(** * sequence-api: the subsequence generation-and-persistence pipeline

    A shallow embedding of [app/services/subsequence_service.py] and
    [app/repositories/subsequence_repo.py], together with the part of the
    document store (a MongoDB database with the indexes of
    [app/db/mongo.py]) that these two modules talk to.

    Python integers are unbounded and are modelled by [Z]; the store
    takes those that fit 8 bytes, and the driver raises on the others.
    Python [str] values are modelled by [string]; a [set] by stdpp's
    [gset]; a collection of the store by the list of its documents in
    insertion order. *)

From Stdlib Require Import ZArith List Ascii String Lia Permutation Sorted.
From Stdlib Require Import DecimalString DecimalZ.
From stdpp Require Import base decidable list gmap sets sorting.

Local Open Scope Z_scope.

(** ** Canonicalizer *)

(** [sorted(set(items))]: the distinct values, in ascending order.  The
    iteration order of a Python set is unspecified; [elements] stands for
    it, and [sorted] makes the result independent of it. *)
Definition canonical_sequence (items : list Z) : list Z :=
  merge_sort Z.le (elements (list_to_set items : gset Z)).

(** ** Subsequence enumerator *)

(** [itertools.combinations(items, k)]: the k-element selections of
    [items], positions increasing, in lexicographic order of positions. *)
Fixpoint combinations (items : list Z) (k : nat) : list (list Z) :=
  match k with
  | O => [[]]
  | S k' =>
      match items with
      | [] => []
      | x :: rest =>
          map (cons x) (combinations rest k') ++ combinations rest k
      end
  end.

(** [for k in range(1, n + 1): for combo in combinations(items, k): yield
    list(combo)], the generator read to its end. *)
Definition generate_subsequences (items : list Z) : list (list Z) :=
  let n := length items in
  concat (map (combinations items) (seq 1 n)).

────

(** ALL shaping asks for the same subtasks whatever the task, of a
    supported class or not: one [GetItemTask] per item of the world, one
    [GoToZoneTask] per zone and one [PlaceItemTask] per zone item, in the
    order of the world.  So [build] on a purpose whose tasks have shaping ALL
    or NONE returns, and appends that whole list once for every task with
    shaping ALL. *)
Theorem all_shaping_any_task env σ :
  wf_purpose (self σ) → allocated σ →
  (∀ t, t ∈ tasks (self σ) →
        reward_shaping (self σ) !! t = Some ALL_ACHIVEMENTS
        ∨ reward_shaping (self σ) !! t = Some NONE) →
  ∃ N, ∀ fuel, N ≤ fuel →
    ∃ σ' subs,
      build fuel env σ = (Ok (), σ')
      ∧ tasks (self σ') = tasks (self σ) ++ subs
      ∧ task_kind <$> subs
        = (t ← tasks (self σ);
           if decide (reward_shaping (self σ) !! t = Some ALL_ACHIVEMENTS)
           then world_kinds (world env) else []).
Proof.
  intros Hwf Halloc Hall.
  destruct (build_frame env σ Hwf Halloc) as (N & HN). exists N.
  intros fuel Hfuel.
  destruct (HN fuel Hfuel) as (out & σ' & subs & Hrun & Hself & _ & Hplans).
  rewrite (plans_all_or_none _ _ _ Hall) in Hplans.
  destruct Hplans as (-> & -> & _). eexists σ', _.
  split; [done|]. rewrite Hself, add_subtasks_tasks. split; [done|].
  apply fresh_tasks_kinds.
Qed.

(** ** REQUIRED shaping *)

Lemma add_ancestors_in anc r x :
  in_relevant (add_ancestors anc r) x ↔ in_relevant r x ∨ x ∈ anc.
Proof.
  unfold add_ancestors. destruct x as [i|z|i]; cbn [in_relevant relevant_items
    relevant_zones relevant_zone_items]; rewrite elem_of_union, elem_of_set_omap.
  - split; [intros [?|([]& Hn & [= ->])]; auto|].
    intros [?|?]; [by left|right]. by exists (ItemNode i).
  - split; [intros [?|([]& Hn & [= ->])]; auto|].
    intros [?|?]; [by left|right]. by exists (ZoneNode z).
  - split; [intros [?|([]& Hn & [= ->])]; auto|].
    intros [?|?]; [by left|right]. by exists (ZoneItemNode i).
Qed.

────

» Your instructions: From the listing above, repeat exactly the lines starting at the line that includes "From Stdlib Require Import DecimalString" and ending at the line that includes "concat (map (combinations", with nothing outside that span.

» Answer section:
From Stdlib Require Import DecimalString DecimalZ.
From stdpp Require Import base decidable list gmap sets sorting.

Local Open Scope Z_scope.

(** ** Canonicalizer *)

(** [sorted(set(items))]: the distinct values, in ascending order.  The
    iteration order of a Python set is unspecified; [elements] stands for
    it, and [sorted] makes the result independent of it. *)
Definition canonical_sequence (items : list Z) : list Z :=
  merge_sort Z.le (elements (list_to_set items : gset Z)).

(** ** Subsequence enumerator *)

(** [itertools.combinations(items, k)]: the k-element selections of
    [items], positions increasing, in lexicographic order of positions. *)
Fixpoint combinations (items : list Z) (k : nat) : list (list Z) :=
  match k with
  | O => [[]]
  | S k' =>
      match items with
      | [] => []
      | x :: rest =>
          map (cons x) (combinations rest k') ++ combinations rest k
      end
  end.

(** [for k in range(1, n + 1): for combo in combinations(items, k): yield
    list(combo)], the generator read to its end. *)
Definition generate_subsequences (items : list Z) : list (list Z) :=
  let n := length items in
  concat (map (combinations items) (seq 1 n)).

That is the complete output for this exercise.